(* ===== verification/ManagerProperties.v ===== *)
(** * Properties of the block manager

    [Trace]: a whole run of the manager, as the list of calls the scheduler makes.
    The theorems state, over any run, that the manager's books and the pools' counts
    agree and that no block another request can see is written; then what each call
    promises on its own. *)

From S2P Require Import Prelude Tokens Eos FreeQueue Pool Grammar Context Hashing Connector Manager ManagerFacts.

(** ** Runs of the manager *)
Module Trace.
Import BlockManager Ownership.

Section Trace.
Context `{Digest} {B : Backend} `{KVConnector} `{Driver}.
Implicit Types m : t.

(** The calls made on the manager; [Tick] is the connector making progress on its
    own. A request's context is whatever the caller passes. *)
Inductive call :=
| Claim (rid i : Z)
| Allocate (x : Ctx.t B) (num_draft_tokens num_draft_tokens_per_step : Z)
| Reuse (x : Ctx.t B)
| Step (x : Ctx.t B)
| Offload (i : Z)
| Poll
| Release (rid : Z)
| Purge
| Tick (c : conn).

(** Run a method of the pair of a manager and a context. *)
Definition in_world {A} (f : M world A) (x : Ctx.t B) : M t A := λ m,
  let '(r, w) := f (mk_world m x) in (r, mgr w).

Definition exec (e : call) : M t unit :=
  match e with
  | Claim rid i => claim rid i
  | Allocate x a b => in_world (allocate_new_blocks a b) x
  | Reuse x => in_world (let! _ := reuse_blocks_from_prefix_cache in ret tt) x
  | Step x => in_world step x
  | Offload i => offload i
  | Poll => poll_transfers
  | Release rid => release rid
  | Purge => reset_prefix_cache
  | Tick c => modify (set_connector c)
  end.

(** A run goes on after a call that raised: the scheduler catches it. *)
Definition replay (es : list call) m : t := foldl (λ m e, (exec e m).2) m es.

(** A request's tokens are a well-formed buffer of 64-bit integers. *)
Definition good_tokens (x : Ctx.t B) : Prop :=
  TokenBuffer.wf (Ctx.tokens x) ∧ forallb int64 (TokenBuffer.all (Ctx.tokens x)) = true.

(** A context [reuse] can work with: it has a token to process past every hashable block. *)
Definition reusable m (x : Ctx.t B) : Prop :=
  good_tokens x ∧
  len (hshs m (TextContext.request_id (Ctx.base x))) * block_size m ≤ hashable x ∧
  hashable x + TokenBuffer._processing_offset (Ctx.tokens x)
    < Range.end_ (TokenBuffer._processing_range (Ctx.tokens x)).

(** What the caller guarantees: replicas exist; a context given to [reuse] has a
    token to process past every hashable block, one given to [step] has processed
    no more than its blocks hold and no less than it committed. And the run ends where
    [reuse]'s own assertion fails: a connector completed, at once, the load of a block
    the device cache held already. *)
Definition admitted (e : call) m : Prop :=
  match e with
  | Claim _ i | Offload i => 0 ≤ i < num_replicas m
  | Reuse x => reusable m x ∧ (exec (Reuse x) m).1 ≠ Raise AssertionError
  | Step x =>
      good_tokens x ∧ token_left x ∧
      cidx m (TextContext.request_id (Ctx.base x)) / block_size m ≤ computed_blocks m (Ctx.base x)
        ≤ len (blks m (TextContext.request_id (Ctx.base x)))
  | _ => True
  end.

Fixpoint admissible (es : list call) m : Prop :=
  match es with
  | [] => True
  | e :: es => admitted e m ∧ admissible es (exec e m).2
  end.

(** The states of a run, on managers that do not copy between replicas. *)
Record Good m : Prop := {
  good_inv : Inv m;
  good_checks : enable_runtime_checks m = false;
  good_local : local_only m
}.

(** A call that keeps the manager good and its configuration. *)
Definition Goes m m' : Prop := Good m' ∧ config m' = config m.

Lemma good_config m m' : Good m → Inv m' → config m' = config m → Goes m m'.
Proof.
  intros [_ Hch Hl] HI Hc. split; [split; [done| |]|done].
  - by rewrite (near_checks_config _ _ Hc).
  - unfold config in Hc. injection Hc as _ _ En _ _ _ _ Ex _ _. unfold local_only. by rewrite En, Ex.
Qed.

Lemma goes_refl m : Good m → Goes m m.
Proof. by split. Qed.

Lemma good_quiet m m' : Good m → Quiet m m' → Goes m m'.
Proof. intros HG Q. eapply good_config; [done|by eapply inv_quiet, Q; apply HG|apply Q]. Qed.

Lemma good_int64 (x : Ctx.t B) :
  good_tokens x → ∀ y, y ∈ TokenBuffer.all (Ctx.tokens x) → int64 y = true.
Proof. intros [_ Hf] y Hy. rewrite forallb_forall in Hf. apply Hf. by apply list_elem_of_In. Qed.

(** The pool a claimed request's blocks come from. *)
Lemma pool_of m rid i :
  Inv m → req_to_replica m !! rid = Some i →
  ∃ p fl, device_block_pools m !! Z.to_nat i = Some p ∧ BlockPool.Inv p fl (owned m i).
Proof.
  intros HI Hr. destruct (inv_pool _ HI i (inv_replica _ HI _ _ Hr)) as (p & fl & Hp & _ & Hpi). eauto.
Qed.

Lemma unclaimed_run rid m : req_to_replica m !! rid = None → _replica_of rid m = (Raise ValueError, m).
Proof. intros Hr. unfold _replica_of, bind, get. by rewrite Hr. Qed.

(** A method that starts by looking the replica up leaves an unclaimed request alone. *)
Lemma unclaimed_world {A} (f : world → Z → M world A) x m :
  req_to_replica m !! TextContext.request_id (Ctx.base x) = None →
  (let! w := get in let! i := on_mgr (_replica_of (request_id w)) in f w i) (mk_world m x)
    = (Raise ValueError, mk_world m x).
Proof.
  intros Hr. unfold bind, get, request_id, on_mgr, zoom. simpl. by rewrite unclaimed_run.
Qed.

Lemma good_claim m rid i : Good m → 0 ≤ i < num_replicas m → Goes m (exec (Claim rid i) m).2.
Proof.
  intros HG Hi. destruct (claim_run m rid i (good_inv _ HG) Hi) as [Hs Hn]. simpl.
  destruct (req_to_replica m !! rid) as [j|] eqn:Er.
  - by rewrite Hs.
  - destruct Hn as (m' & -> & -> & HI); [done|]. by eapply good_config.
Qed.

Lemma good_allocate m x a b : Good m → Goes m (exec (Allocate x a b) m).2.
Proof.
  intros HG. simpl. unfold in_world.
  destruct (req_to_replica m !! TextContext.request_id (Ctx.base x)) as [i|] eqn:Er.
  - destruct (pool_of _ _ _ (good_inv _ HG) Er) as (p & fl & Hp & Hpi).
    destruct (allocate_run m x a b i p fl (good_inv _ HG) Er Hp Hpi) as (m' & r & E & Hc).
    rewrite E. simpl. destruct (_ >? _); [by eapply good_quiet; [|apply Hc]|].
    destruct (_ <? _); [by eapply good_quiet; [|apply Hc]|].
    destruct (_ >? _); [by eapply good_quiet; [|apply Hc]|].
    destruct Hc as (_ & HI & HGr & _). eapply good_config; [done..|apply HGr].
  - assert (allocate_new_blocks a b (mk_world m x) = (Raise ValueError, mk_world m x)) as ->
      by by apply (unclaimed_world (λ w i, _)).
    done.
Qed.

=== TASK TO COMPLETE ===
From the material above, gather all lines that include the string "past" and copy them.

=== SOLUTION ===
(** A context [reuse] can work with: it has a token to process past every hashable block. *)
    token to process past every hashable block, one given to [step] has processed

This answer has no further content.